- Required action
Both the line below containing "intros HI Hcan" and the line containing "wp_frame db2 Hc. wp_auto.", along with every line between them, should be repeated exactly; no other line belongs in the answer.

Collected data
(* ===== verification/StoreInvariant.v ===== *)
(** * Every operation keeps the store invariant *)
From S2P Require Import Prelude Python Serialization History Commands Context Replay Database.
From S2P Require Import Logic Store Leasing AuditLog Definitions Transitions Commit Activities.
From S2P Require Import Messages Timeouts Cron Schedules Queries Workers Frames.

(** Workflow [wid], whose row is [e], has had events appended: [s] is its next
    number and [b] the status its history has; the row is to follow. *)
Record flux (X : gset UUID) (wid : UUID) (e : Execution) (s : Z) (b : WorkflowStatus) (db : DB) : Prop := {
  flux_inv : Inv ({[wid]} ∪ X) db;
  flux_row : db_executions db !! wid = Some e;
  flux_next : s = next_of (hist wid db);
  flux_status : status_of (hist wid db) = b;
  flux_nonempty : hist wid db ≠ []
}.

Lemma flux_core X wid e s b db db' : same_core db db' → flux X wid e s b db → flux X wid e s b db'.
Proof.
  intros Hc [H1 H2 H3 H4 H5]. pose proof (hist_core _ _ wid Hc) as Hh.
  split; rewrite ?Hh; [by eapply Inv_core|by destruct Hc as [_ ->]|done..].
Qed.

Lemma Inv_running_append X db wid e :
  Inv X db → db_executions db !! wid = Some e → exec_status e = WRunning →
  can_append (hist wid db) (exec_next_seq e) ∧ (2 ≤ exec_next_seq e)%Z.
Proof. intros HI. apply (inv_running _ _ HI). Qed.

Lemma Inv_running_cursor X db wid e :
  Inv X db → wid ∉ X → db_executions db !! wid = Some e → exec_status e = WRunning →
  cursor (hist wid db) (exec_next_seq e) ∧ (2 ≤ exec_next_seq e)%Z.
Proof.
  intros HI Hw He Hr. split; [|by eapply Inv_running_append].
  destruct (inv_agrees _ _ HI _ _ He Hw) as [Hs Hst _]. split; [done|].
  apply status_running. congruence.
Qed.

Lemma Inv_add X wid db : Inv X db → Inv ({[wid]} ∪ X) db.
Proof. apply Inv_mono. set_solver. Qed.

Section store.
Context `{PyStd}.

Lemma wp_append X wid e s t c n x attrs (Q : unit → DB → Prop) db :
  Inv ({[wid]} ∪ X) db → db_executions db !! wid = Some e → can_append (hist wid db) s →
  (2 ≤ s)%Z → t ≠ WorkflowExecutionStarted →
  (∀ db', flux X wid e (s + 1) (status_after t) db' → grows db db' →
     (∀ w, w ≠ wid → hist w db' = hist w db) → db_executions db' = db_executions db →
     Q tt db') →
  wp (insert_event wid s t c n x attrs) Q db.
Proof.
  intros HI He Hcan Hs Ht HQ. eapply wp_insert_event; [done|done|split; [done|lia]|].
  intros ev db' Hseq Hty [Hnext Hopen] Happ HI'. apply HQ.
  - destruct Happ as [Happ _ Hexe _].
    split; [eapply Inv_mono; [|done]; set_solver|by rewrite Hexe|..]; rewrite Happ.
    + by rewrite next_of_snoc, Hnext.
    + rewrite status_snoc by done. by rewrite Hty.
    + by destruct (hist wid db).
  - by eapply appended_grows.
  - apply Happ.
  - apply Happ.
Qed.

(** The update of the row that follows the events. *)
Lemma wp_settle X wid e s b f (Q : unit → DB → Prop) db :
  flux X wid e s b db → exec_next_seq (f e) = s → exec_status (f e) = b →
  (∀ db', Inv X db' → db_history db' = db_history db →
     db_executions db' = alter f wid (db_executions db) → Q tt db') →
  wp (update_execution wid f) Q db.
Proof.
  intros [HI He Hn Hc Hne] Hs Hst HQ. eapply wp_update_execution; [done|..].
  - intros e0 He0. simplify_eq. split; [done|done|done].
  - intros db' Hh Hex _ HI'. apply HQ; [|done..]. eapply Inv_mono; [|done]. set_solver.
Qed.

(** ** Helpers of the closing transitions *)
Lemma wp_cancel_pending_timers X wid s reason db :
  Inv X db → can_append (hist wid db) s → (2 ≤ s)%Z →
  wp (_cancel_pending_timers wid s reason) (fun s' db' =>
    Inv ({[wid]} ∪ X) db' ∧ can_append (hist wid db') s' ∧ (2 ≤ s')%Z ∧
    db_executions db' = db_executions db) db.
Proof.
  intros HI Hcan Hs. unfold _cancel_pending_timers. wp_auto.
  apply (wp_for_each _ _ (fun s' db' =>
    Inv ({[wid]} ∪ X) db' ∧ can_append (hist wid db') s' ∧ (2 ≤ s')%Z ∧
    db_executions db' = db_executions db)).
  { split_and!; [|done..]. eapply Inv_mono; [|done]. set_solver. }
  intros s1 timer db1 _ (HI1 & Hcan1 & Hs1 & He1). unfold cancel_timer. wp_auto.
  wp_frame db2 Hc. wp_auto.
  { destruct Hc as [Hh He] eqn:E. split_and!; [by eapply Inv_core| |done|congruence].
    by rewrite (hist_core db1 db2). }
  eapply wp_insert_event; [by eapply Inv_core|by rewrite (hist_core db1 db2)|split; [done|lia]|].
  intros ev db3 Hseq Hty Hcur Happ HI3. wp_auto. split_and!; [|..|lia|].
  - eapply Inv_mono; [|done]. set_solver.
  - destruct Happ as [-> _ _ _]. apply cursor_can_append, cursor_snoc; [done|].
    unfold terminal_event. by rewrite Hty.
  - destruct Happ as [_ _ -> _]. destruct Hc. congruence.
Qed.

- Task solution
  intros HI Hcan Hs. unfold _cancel_pending_timers. wp_auto.
  apply (wp_for_each _ _ (fun s' db' =>
    Inv ({[wid]} ∪ X) db' ∧ can_append (hist wid db') s' ∧ (2 ≤ s')%Z ∧
    db_executions db' = db_executions db)).
  { split_and!; [|done..]. eapply Inv_mono; [|done]. set_solver. }
  intros s1 timer db1 _ (HI1 & Hcan1 & Hs1 & He1). unfold cancel_timer. wp_auto.
  wp_frame db2 Hc. wp_auto.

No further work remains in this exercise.